(ESPAÑOL) There are many issues with immigration centers in this country. They are overcrowded, often with low standards of habitability, there are too few for the large number of immigrants, and they are barely distinguishable from penitentiaries. A problem which was not as visible until now, however, was the compelled labor detainees were subjected to during their stay at Aurora Detention Facility in Colorado.
The situation has come to light when Grisel Xahuentitla informed the media of the center’s “voluntary” work program which allowed detainees to earn $1 a day to help with the upkeep of the facility. Grisel, along with eight other former detainees, have filed a lawsuit of unjust enrichment against the operator of the facility for the 6 hours of work a day the inmates put in scrubbing toilets, scouring showers, and doing other menial tasks for minimal pay.
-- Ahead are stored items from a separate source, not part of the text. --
(* ===== verification/Dto.v ===== *)
(** * Public shapes and transport limits (http-api/src/dto.ts, limits.ts)

    What the service answers with, built member by member; what is not set is
    left out. Also what the run store promises the service: the results of
    archiving a run (postgres/src/store.ts) and the pages of a history
    (postgres/src/queries.ts), as data. *)

From S2P Require Import Prelude JsString JsMap Json Model Codec Validator ValidatorRun ReadTypes JsNumber BlobStore RunRef Cursor.

Local Open Scope Z_scope.

(** ** What the store gives *)

Inductive RejectionReason := RUN_INVALID_ | RUN_INCOMPLETE_ | RUN_EMPTY_.

(** [PersistResult] *)
Inductive PersistResult :=
| Inserted (runId : str) (ingestionSequence : Z)
| AlreadyPresent (runId : str) (ingestionSequence blobRelationsAdded : Z) (retentionAdded queryIndexRebuilt : bool)
| Rejected (reason : RejectionReason) (runId : option str) (diagnostics : list Diagnostic)
| Conflict (runId storedFingerprint offeredFingerprint : str).

Record HistoryPage := {
  hp_projectId : str; hp_runnerName : str; hp_historicalId : str;
  hp_occurrences : list ExecutionOccurrence; hp_next : option HistoryCursor;
}.
Record FlakinessSummary := {
  fs_projectId : str; fs_runnerName : str; fs_historicalId : str;
  fs_totalOccurrences : Z; fs_flakyOccurrences : Z; fs_everFlaky : bool;
}.

(** ** The shapes *)

(** [defined] *)
Definition defined (record : list (str * option json)) : obj := omitUndefined record.

Definition shown_bool (b : bool) : option json := Some (JBool b).
Definition shown_int (z : Z) : option json := Some (jint z).

(** [ingestionDto]; the cases it is given. *)
Definition ingestion_common (outcome runId : str) (ingestionSequence : Z) : obj :=
  [(js "outcome", JStr outcome); (js "runId", JStr runId); (js "runRef", JStr (encodeRunRef runId));
   (js "ingestionSequence", JStr (dec ingestionSequence))].
Definition inserted_dto (runId : str) (ingestionSequence : Z) : obj :=
  ingestion_common (js "inserted") runId ingestionSequence.
Definition already_present_dto (runId : str) (ingestionSequence blobRelationsAdded : Z)
    (retentionAdded queryIndexRebuilt : bool) : obj :=
  ingestion_common (js "already_present") runId ingestionSequence ++
  [(js "blobRelationsAdded", jint blobRelationsAdded); (js "retentionAdded", JBool retentionAdded);
   (js "queryIndexRebuilt", JBool queryIndexRebuilt)].

Definition severity_text (s : Severity) : str := match s with SevError => js "error" | SevInfo => js "info" end.

Definition verdict_text (v : Verdict) : str :=
  match v with
  | VPassed => js "passed" | VFailed => js "failed" | VInconclusive => js "inconclusive" | VIncomplete => js "incomplete"
  end.

(** [x === '' ? undefined : x] *)
Definition unless_empty (s : option str) : option json :=
  match s with Some [] | None => None | Some s => Some (JStr s) end.

(** [diagnosticDto] *)
Definition diagnosticDto (d : Diagnostic) : obj :=
  defined
    [(js "severity", jstr (severity_text (d_severity d)));
     (js "code", jstr (code_text (d_code d)));
     (js "detail", JStr ∘ detail_text <$> d_detail d);
     (js "message", jstr (d_message d));
     (js "file", unless_empty (Some (d_file d)));
     (js "line", if d_line d =? 0 then None else shown_int (d_line d));
     (js "eventId", jopt (d_eventId d));
     (js "pointer", unless_empty (d_pointer d))].

(** [attachmentDto] *)
Definition attachmentDto (runRef : str) (a : AttachmentReference) : obj :=
  defined
    [(js "sessionId", jstr (ar_sessionId a)); (js "attemptId", jstr (ar_attemptId a)); (js "stepId", jopt (ar_stepId a));
     (js "name", jstr (ar_name a)); (js "mediaType", jstr (ar_mediaType a)); (js "sizeBytes", shown_int (ar_sizeBytes a));
     (js "sha256", jstr (ar_sha256 a));
     (js "href", jstr (js "/v1/runs/" ++ runRef ++ js "/attachments/" ++ ar_sha256 a))].

(** [occurrenceDto] *)
Definition occurrenceDto (o : ExecutionOccurrence) : obj :=
  defined
    [(js "runId", jstr (eo_runId o)); (js "runRef", jstr (encodeRunRef (eo_runId o)));
     (js "executionId", jstr (eo_executionId o)); (js "sessionIds", Some (JArr (JStr <$> eo_sessionIds o)));
     (js "historicalIdStability", jstr (stability_text (eo_historicalIdStability o)));
     (js "occurredAt", jstr (eo_occurredAt o)); (js "attemptCount", shown_int (eo_attemptCount o));
     (js "complete", shown_bool (eo_complete o)); (js "finalStatus", JStr ∘ status_text <$> eo_finalStatus o);
     (js "expectedStatus", JStr ∘ expected_text <$> eo_expectedStatus o); (js "flaky", shown_bool (eo_flaky o));
     (js "runVerdict", jstr (verdict_text (eo_runVerdict o))); (js "runComplete", shown_bool (eo_runComplete o));
     (js "sessionStatus", JStr ∘ session_status_text <$> eo_sessionStatus o)].

(** [historyPageDto] *)
Definition historyPageDto (page : HistoryPage) (nextCursor : option str) : obj :=
  defined
    [(js "runnerName", jstr (hp_runnerName page)); (js "historicalId", jstr (hp_historicalId page));
     (js "occurrences", Some (JArr (JObj ∘ occurrenceDto <$> hp_occurrences page))); (js "nextCursor", jopt nextCursor)].

(** [flakinessDto] *)
Definition flakinessDto (s : FlakinessSummary) : obj :=
  [(js "runnerName", JStr (fs_runnerName s)); (js "historicalId", JStr (fs_historicalId s));
   (js "totalOccurrences", jint (fs_totalOccurrences s)); (js "flakyOccurrences", jint (fs_flakyOccurrences s));
   (js "everFlaky", JBool (fs_everFlaky s))].

(** ** Transport limits (http-api/src/limits.ts)

    What one request may make the server hold or read; the caller's overrides are
    laid over the defaults and every value is checked, those of names nobody reads
    as well. *)

Definition MiB : Z := 1024 * 1024.

Record TransportLimits := {
  maxRequestBytes : Z;
  maxEventParts : Z;
  maxEventBytes : Z;
  maxAttachmentParts : Z;
  maxAttachmentBytes : Z;
  maxTotalAttachmentBytes : Z;
  maxJsonBodyBytes : Z;
}.

(** [DEFAULT_TRANSPORT_LIMITS], as the object it is; [None] is [undefined]. *)
Definition DEFAULT_TRANSPORT_LIMITS : jsmap str (option number) :=
  [(js "maxRequestBytes", Some (Int (1024 * MiB)));
   (js "maxEventParts", Some (Int 64));
   (js "maxEventBytes", Some (Int (256 * MiB)));
   (js "maxAttachmentParts", Some (Int 256));
   (js "maxAttachmentBytes", Some (Int DEFAULT_MAX_BLOB_BYTES));
   (js "maxTotalAttachmentBytes", Some (Int (512 * MiB)));
   (js "maxJsonBodyBytes", Some (Int (64 * 1024)))].

Definition usable (v : option number) : option Z :=
  v ← v; n ← as_safe_integer v; if n <? 1 then None else Some n.

(** The loop over [Object.entries]: the first unusable value is thrown over. *)
Fixpoint check_limits (l : jsmap str (option number)) : res str (jsmap str Z) :=
  match l with
  | [] => Ok []
  | (name, value) :: l =>
      match usable value with
      | None => Throw (name ++ js " must be a whole number of at least one")
      | Some n => rest ← check_limits l; Ok ((name, n) :: rest)
      end
  end.

(** [number > z] *)
Definition number_gt (v : number) (z : Z) : bool :=
  match v with Int n => z <? n | Fractional b => z <=? b | Infinite negative => negb negative | NaN => false end.
Definition number_lt (v : number) (z : Z) : bool :=
  match v with Int n => n <? z | Fractional b => b <? z | Infinite negative => negative | NaN => false end.

(** [resolveLimits]; [number_text] is how the largest blob is written in the message. *)
Definition resolveLimits (number_text : number → str) (overrides : jsmap str (option number))
    (maxBlobBytes : number) : res str TransportLimits :=
  limits ← check_limits (foldl (λ l kv, mset l kv.1 kv.2) DEFAULT_TRANSPORT_LIMITS overrides);
  let get name := default 0 (mget limits (js name)) in
  if number_lt maxBlobBytes (get "maxAttachmentBytes"%string) then
    Throw (js "maxAttachmentBytes (" ++ dec (get "maxAttachmentBytes"%string) ++ js ") must not exceed what the blob store accepts ("
             ++ number_text maxBlobBytes ++ js ")")
  else Ok {| maxRequestBytes := get "maxRequestBytes"%string; maxEventParts := get "maxEventParts"%string;
             maxEventBytes := get "maxEventBytes"%string; maxAttachmentParts := get "maxAttachmentParts"%string;
             maxAttachmentBytes := get "maxAttachmentBytes"%string;
             maxTotalAttachmentBytes := get "maxTotalAttachmentBytes"%string;
             maxJsonBodyBytes := get "maxJsonBodyBytes"%string |}.

(** ** What is resolved is usable *)

Lemma check_limits_keeps l l' name :
  check_limits l = Ok l' → mget l' name = v ← mget l name; usable v.
Proof.
  revert l'. induction l as [|[k v] l IH]; simpl; intros l' E; [by injection E as <-|].
  destruct (usable v) as [n|] eqn:Eu; [|done]. destruct (check_limits l) as [rest|]; [|done]. injection E as <-.
  simpl. case_decide; [by simpl; rewrite Eu|]. by apply IH.
Qed.

(** Every limit is a whole number of at least one, as stated or as the default, and no attachment may be larger than a blob. *)
Lemma resolveLimits_usable number_text overrides maxBlobBytes l :
  resolveLimits number_text overrides maxBlobBytes = Ok l →
  number_lt maxBlobBytes (maxAttachmentBytes l) = false ∧
  Forall (λ n, 1 <= n <= MAX_SAFE_INTEGER)
    [maxRequestBytes l; maxEventParts l; maxEventBytes l; maxAttachmentParts l; maxAttachmentBytes l;
     maxTotalAttachmentBytes l; maxJsonBodyBytes l].
Proof.
  unfold resolveLimits. intros E. apply bind_Ok_inv in E as (limits & Ec & E). cbv zeta in E.
  destruct (number_lt _ _) eqn:Eb; [done|]. injection E as <-. cbn. split; [done|].
  assert (∀ name v0, mget DEFAULT_TRANSPORT_LIMITS name = Some v0 → 1 <= default 0 (mget limits name) <= MAX_SAFE_INTEGER) as H.
  { intros name v0 Hd.
    assert (is_Some (mget (foldl (λ l kv, mset l kv.1 kv.2) DEFAULT_TRANSPORT_LIMITS overrides) name)) as [v Hv].
    { clear Ec Eb. assert (is_Some (mget DEFAULT_TRANSPORT_LIMITS name)) as Hs by eauto. revert Hs.
      generalize DEFAULT_TRANSPORT_LIMITS. induction overrides as [|[k v] o IH]; intros d Hs; [done|]. simpl. apply IH.
      rewrite mget_mset. case_decide; eauto. }
    assert (∃ n, mget limits name = Some n ∧ 1 <= n <= MAX_SAFE_INTEGER) as (n & -> & ?); [|done].
    pose proof (check_limits_keeps _ _ name Ec) as Hk. rewrite Hv in Hk. simpl in Hk.
    destruct (usable v) as [n|] eqn:Eu.
    - exists n. split; [done|]. unfold usable in Eu. destruct v as [v|]; [|done]. simpl in Eu.
      destruct v as [z| | |]; try done. simpl in Eu. destruct (_ && _) eqn:Es; [|done]. simpl in Eu.
      destruct (Z.ltb_spec z 1); [done|]. injection Eu as <-. apply andb_true_iff in Es as [_ ?%Z.leb_le]. lia.
    - exfalso. revert Ec Hv Eu. generalize (foldl (λ l kv, mset l kv.1 kv.2) DEFAULT_TRANSPORT_LIMITS overrides).
      clear. intros l. revert limits. induction l as [|[k v'] l IH]; intros limits; simpl; [done|].
      destruct (usable v') as [n|] eqn:E'; [|done]. destruct (check_limits l) as [rest|]; [|done]. intros _.
      case_decide; [intros [= ->]; congruence|]. intros Hv Eu. by eapply IH. }
  repeat first [apply Forall_nil_2|apply Forall_cons_2; [eapply H; reflexivity|]].
Qed.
Although only 8 plaintiffs have been joined in this suit, the effects of this case could affect a class of up to 60,000 immigrants who were held at this facility over the last decade (another testament to the overcrowding in this 1,500 bed facility). All of these former detainees assert that they were coerced into doing menial tasks around the facility for almost no pay or be thrown into solitary confinement. Only a class of 2,000 people, including Xahuentitla, assert that they took part of the voluntary work program, although she also alleges she was only paid for two of the four weeks she was there.
The Aurora center belongs to GEO Group, which operates dozens of private prisons and detention centers across the country. The company asserted in court that the voluntary work program has been fully authorized by the federal government and has been for decades. Furthermore, the company has refuted the allegations of abuse, and plan on continuing to do so throughout the litigation process.